- **Dataset content**

Section Discovery.
Context {W : Type} {RM : RawMemory W} {L : RawMemoryLaws W} {B : Boost}.
Context (FLAGS_disable_memory : bool) (readFile : string -> M W (Status * string)) (isReadable : string -> M W Status).
Local Open Scope Z_scope.

Lemma read_loop_length fuel fd len br buffer st b w w' :
  read_loop fuel fd len br buffer w = (Ok (Some (st, b)), w') -> Status_ok st = true -> Z.of_nat (length b) = len.
Proof.
  revert br buffer w. induction fuel as [|fuel IH]; intros br buffer w E Hst; cbn [read_loop] in E;
    (destruct (negb (_ =? len) && _) eqn:Ec; [|run_pure E; destruct (Z.eqb_spec (Z.of_nat (length b)) len); [done|by cbn in Hst]]).
  - run_pure E.
  - run_step E as r w1 E1. destruct r as [bytes|errno]; [by eapply IH|].
    destruct (negb (errno =? EINTR)); [run_pure E; by cbn in Hst|by eapply IH].
Qed.

Lemma readRawMem_length fuel base len st b w w' : 0 <= len ->
  readRawMem FLAGS_disable_memory fuel base len w = (Ok (Some (st, Some b)), w') -> Status_ok st = true /\ Z.of_nat (length b) = len.
Proof.
  intros Hlen E. unfold readRawMem in E. destruct FLAGS_disable_memory; [run_pure E|]. destruct (_ <? len); [run_pure E|].
  run_step E as st1 w1 E1. destruct (negb _); [run_pure E|]. run_step E as fd w2 E2. destruct (fd <? 0); [run_pure E|].
  run_step E as map w3 E3. pose proof (Z.mod_pos_bound base mm_pagesize mm_pagesize_pos) as Ho. destruct map as [content|].
  - apply mm_mmap_length in E3. run_step E as u w4 E4. run_pure E. split; [done|]. rewrite length_take, length_drop. lia.
  - run_step E as r w4 E4. destruct r as [[st2 buffer]|]; [|run_pure E]. run_step E as u w5 E5.
    destruct (Status_ok st2) eqn:Es; run_pure E. split; [done|]. unfold readMem in E4. run_step E4 as pos w6 E6.
    destruct (pos =? -1); [run_pure E4; by cbn in Es|]. by eapply read_loop_length.
Qed.

(** The size is that of the table. *)
Definition sized (p : LinuxSMBIOSParser) : Prop := forall d, table_data_ p = Some d -> table_size_ p = Z.of_nat (length d).

Lemma discoverTables_sized fuel address len p b p' w w' : 0 <= len ->
  discoverTables FLAGS_disable_memory fuel address len p w = (Ok (Some (b, p')), w') -> sized p'.
Proof.
  intros Hlen E. unfold discoverTables in E. run_step E as r w1 E1. destruct r as [[st [d|]]|]; [| |run_pure E].
  - apply readRawMem_length in E1 as [Es El]; [|done]. cbn in E. rewrite Es in E. run_pure E. by intros d' [= <-].
  - cbn in E. rewrite orb_true_r in E. run_pure E. by intros d.
Qed.

Lemma dmiToWord_nonneg data a o z : dmiToWord data a o = Some z -> 0 <= z.
Proof.
  unfold dmiToWord. destruct (byte data (a + (o + 1))) as [b1|] eqn:E1; [|done]. cbn. destruct (byte data (a + o)) as [b0|] eqn:E0; [|done].
  cbn. intros [= <-]. apply byte_range in E0, E1. apply Z.lor_nonneg. rewrite Z.shiftl_nonneg. lia.
Qed.

Lemma search_entry_sized rounds fuel data len offset p p' w w' : sized p ->
  search_entry FLAGS_disable_memory rounds fuel data len offset p w = (Ok (Some p'), w') -> sized p'.
Proof.
  revert offset p w. induction rounds as [|rounds IH]; intros offset p w Hp E; cbn [search_entry] in E; [run_pure E|].
  destruct (offset <=? _); [|by run_pure E]. destruct (mapM _ _) as [anchor|]; [|run_pure E]. case_bool_decide; [|by eapply IH].
  destruct (dmiToWord _ _ _) as [len'|] eqn:El; [|run_pure E]. destruct (dmiToDWord _ _ _) as [address|]; [|run_pure E].
  run_step E as r w1 E1. destruct r as [[[] p1]|]; [| |run_pure E]; apply discoverTables_sized in E1; try by eapply dmiToWord_nonneg.
  - by run_pure E.
  - by eapply IH.
Qed.

Lemma readFromAddress_sized fuel address len p p' w w' : sized p ->
  readFromAddress FLAGS_disable_memory fuel address len p w = (Ok (Some p'), w') -> sized p'.
Proof.
  intros Hp E. unfold readFromAddress in E. run_step E as r w1 E1. destruct r as [[st [d|]]|]; [| |run_pure E]; [|by run_pure E].
  destruct (negb _); [by run_pure E|]. by eapply search_entry_sized in E.
Qed.

Lemma systab_lines_sized fuel lines p p' w w' : sized p ->
  systab_lines FLAGS_disable_memory fuel lines p w = (Ok (Some p'), w') -> sized p'.
Proof.
  revert p w. induction lines as [|line lines IH]; intros p w Hp E; cbn [systab_lines] in E; [by run_pure E|].
  run_step E as r w1 E1. destruct r as [p1|]; [|run_pure E]. eapply IH; [|exact E]. unfold systab_line in E1.
  destruct (String.prefix _ _); [|by run_pure E1]. destruct (split line "=") as [|? [|v [|]]]; try by run_pure E1.
  destruct (2 <? _)%nat; [|by run_pure E1]. by eapply readFromAddress_sized in E1.
Qed.

(** However the table is found, its size is the number of its bytes, so that the walk over
    a table that was discovered stays inside of it. *)
Theorem discovered_table_has_its_size fuel found p w w' :
  discover FLAGS_disable_memory readFile isReadable fuel (mkParser None None 0) w = (Ok (Some (found, p)), w') ->
  found = true <-> exists d, table_data_ p = Some d /\ table_size_ p = Z.of_nat (length d).
Proof.
  intros E. assert (sized (mkParser None None 0)) as H0 by (by intros d). unfold discover in E. run_step E as s1 w1 E1.
  run_step E as r w2 E2. destruct r as [p'|]; run_pure E. assert (sized p) as Hs.
  { destruct (Status_ok s1).
    - unfold readFromSysfs in E2. run_step E2 as p1 w3 E3. run_pure E2. run_step E3 as sc w4 E4. destruct sc as [st content]. run_pure E3.
      intros d [= <-]. cbn. by rewrite length_chars.
    - run_step E2 as s2 w3 E3. destruct (Status_ok s2); [|by eapply readFromAddress_sized in E2].
      unfold readFromSystab in E2. run_step E2 as sc w4 E4. destruct sc as [st content]. destruct (negb _); [by run_pure E2|]. by eapply systab_lines_sized in E2. }
  unfold valid. rewrite bool_decide_eq_true. split; [intros [d Hd]; exists d; auto|intros (d & Hd & _); by exists d].
Qed.

Lemma u64_inside z : 0 <= z < 2 ^ 64 -> u64 z = z.
Proof. apply Z.mod_small. Qed.

Lemma anchor_inside (data : list ascii) o : (o + 5 <= length data)%nat -> is_Some (mapM (fun i => data !! (o + i)%nat) (seq 0 5)).
Proof. intros H. apply mapM_inside. intros i Hi%elem_of_seq. apply lookup_lt_is_Some. lia. Qed.

Lemma search_entry_inside rounds fuel data len offset p w :
  (forall a l w w', readRawMem FLAGS_disable_memory fuel a l w <> (Ok None, w')) ->
  Z.of_nat (length data) = len -> sizeof_entry <= len < 2 ^ 64 -> 0 <= offset -> (1 <= rounds)%nat ->
  len - sizeof_entry < offset + 16 * (Z.of_nat rounds - 1) ->
  (search_entry FLAGS_disable_memory rounds fuel data len offset p w).1 <> Ok None.
Proof.
  intros Hr Hd Hl. unfold sizeof_entry in *. revert offset p w. induction rounds as [|rounds IH]; intros offset p w Ho H1 Hm; [lia|].
  cbn [search_entry]. unfold sizeof_entry. rewrite u64_inside by lia. destruct (Z.leb_spec offset (len - 15)); [|done].
  destruct (anchor_inside data (Z.to_nat offset)) as [anchor ->]; [lia|].
  assert (forall p w, (search_entry FLAGS_disable_memory rounds fuel data len (offset + 16) p w).1 <> Ok None) as Hnext.
  { intros p' w'. apply IH; lia. }
  case_bool_decide; [|apply Hnext].
  destruct (word_inside data (Z.to_nat offset) 6) as [tl ->]; [lia|]. destruct (dword_inside data (Z.to_nat offset) 8) as [ta ->]; [lia|].
  unfold bind, discoverTables. unfold bind. destruct (readRawMem _ _ _ _ w) as [[[[st b]|]|e] w1] eqn:E; [|by apply Hr in E|done].
  cbn. destruct (_ || _); cbn; [apply Hnext|done].
Qed.

(** The search for the entry point in memory that was read stays inside of it and ends,
    when the memory is large enough for one entry point. *)
Theorem entry_search_stays_inside fuel address len p w :
  (forall a l w w', readRawMem FLAGS_disable_memory fuel a l w <> (Ok None, w')) -> sizeof_entry <= len < 2 ^ 64 ->
  (readFromAddress FLAGS_disable_memory fuel address len p w).1 <> Ok None.
Proof.
  intros Hr Hl. unfold readFromAddress, bind. unfold sizeof_entry in Hl.
  destruct (readRawMem _ _ address len w) as [[[[st [b|]]|]|e] w1] eqn:E; [|done|by apply Hr in E|done].
  destruct (negb _); [done|]. apply readRawMem_length in E as [_ Hb]; [|lia].
  apply search_entry_inside; [done..| |unfold search_rounds; lia|].
  - done.
  - unfold search_rounds, sizeof_entry. rewrite Nat2Z.inj_add, Nat2Z.inj_div.
    pose proof (Z.div_mod (Z.of_nat (length b)) 16). pose proof (Z.mod_pos_bound (Z.of_nat (length b)) 16). lia.
Qed.

(** An address just below 1 MiB makes the system table ask for less memory than an entry
    point has: the difference of the two sizes wraps, and the search leaves the memory. *)
Theorem short_memory_is_searched_outside fuel address data st p w w' :
  0x100000 - sizeof_entry < address < 0x100000 ->
  readRawMem FLAGS_disable_memory fuel address (systab_size address) w = (Ok (Some (st, Some data)), w') ->
  take 5 data <> chars "_DMI_" ->
  readFromAddress FLAGS_disable_memory fuel address (systab_size address) p w = (Ok None, w').
Proof.
  unfold sizeof_entry. intros Ha E Hd. assert (systab_size address = 0x100000 - address) as Hs.
  { unfold systab_size. rewrite u64_inside by lia. destruct (Z.ltb_spec address 0x100000), (Z.ltb_spec 0x100000 (address + 0x100)); (done || lia). }
  rewrite Hs in *. pose proof E as E'. apply readRawMem_length in E' as [Hok Hb]; [|lia].
  unfold readFromAddress. rewrite (bind_run _ _ _ _ _ E), Hok. cbn [negb].
  assert (search_rounds data = 2)%nat as ->.
  { unfold search_rounds. rewrite Nat.div_small by lia. done. }
  assert (0x100000 - address - sizeof_entry < 0) by (unfold sizeof_entry; lia).
  assert (u64 (0x100000 - address - sizeof_entry) = 2 ^ 64 + (0x100000 - address - sizeof_entry)) as Hu.
  { unfold u64, sizeof_entry in *. rewrite <- (Z.mod_add _ 1) by lia. rewrite Z.mod_small; lia. }
  cbn [search_entry]. rewrite Hu. unfold sizeof_entry. destruct (Z.leb_spec 0 (2 ^ 64 + (0x100000 - address - 15))); [|lia].
  destruct (mapM _ (seq 0 5)) as [anchor|] eqn:Ea; [|done].
  rewrite bool_decide_eq_false_2; [destruct (Z.leb_spec (0 + 16) (2 ^ 64 + (0x100000 - address - 15))); [|lia]|].
  - destruct (mapM (fun i => data !! (Z.to_nat (0 + 16) + i)%nat) (seq 0 5)) as [x|] eqn:Ex; [|done].
    apply mapM_Some_1, Forall2_cons_inv_l in Ex as (y & k & Hy & _). apply lookup_lt_Some in Hy. lia.
  - intros ->. apply Hd. clear -Ea. do 5 (destruct data as [|? data]; [done|]). cbn in Ea. by injection Ea as -> -> -> -> ->.
Qed.
End Discovery.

- **Task objective**
Nothing before the line containing "unfold u64, sizeof_entry" should be repeated; repeat that line and all later lines through the end of the data above, exactly.

- **Response to the exercise**
  { unfold u64, sizeof_entry in *. rewrite <- (Z.mod_add _ 1) by lia. rewrite Z.mod_small; lia. }
  cbn [search_entry]. rewrite Hu. unfold sizeof_entry. destruct (Z.leb_spec 0 (2 ^ 64 + (0x100000 - address - 15))); [|lia].
  destruct (mapM _ (seq 0 5)) as [anchor|] eqn:Ea; [|done].
  rewrite bool_decide_eq_false_2; [destruct (Z.leb_spec (0 + 16) (2 ^ 64 + (0x100000 - address - 15))); [|lia]|].
  - destruct (mapM (fun i => data !! (Z.to_nat (0 + 16) + i)%nat) (seq 0 5)) as [x|] eqn:Ex; [|done].
    apply mapM_Some_1, Forall2_cons_inv_l in Ex as (y & k & Hy & _). apply lookup_lt_Some in Hy. lia.
  - intros ->. apply Hd. clear -Ea. do 5 (destruct data as [|? data]; [done|]). cbn in Ea. by injection Ea as -> -> -> -> ->.
Qed.
End Discovery.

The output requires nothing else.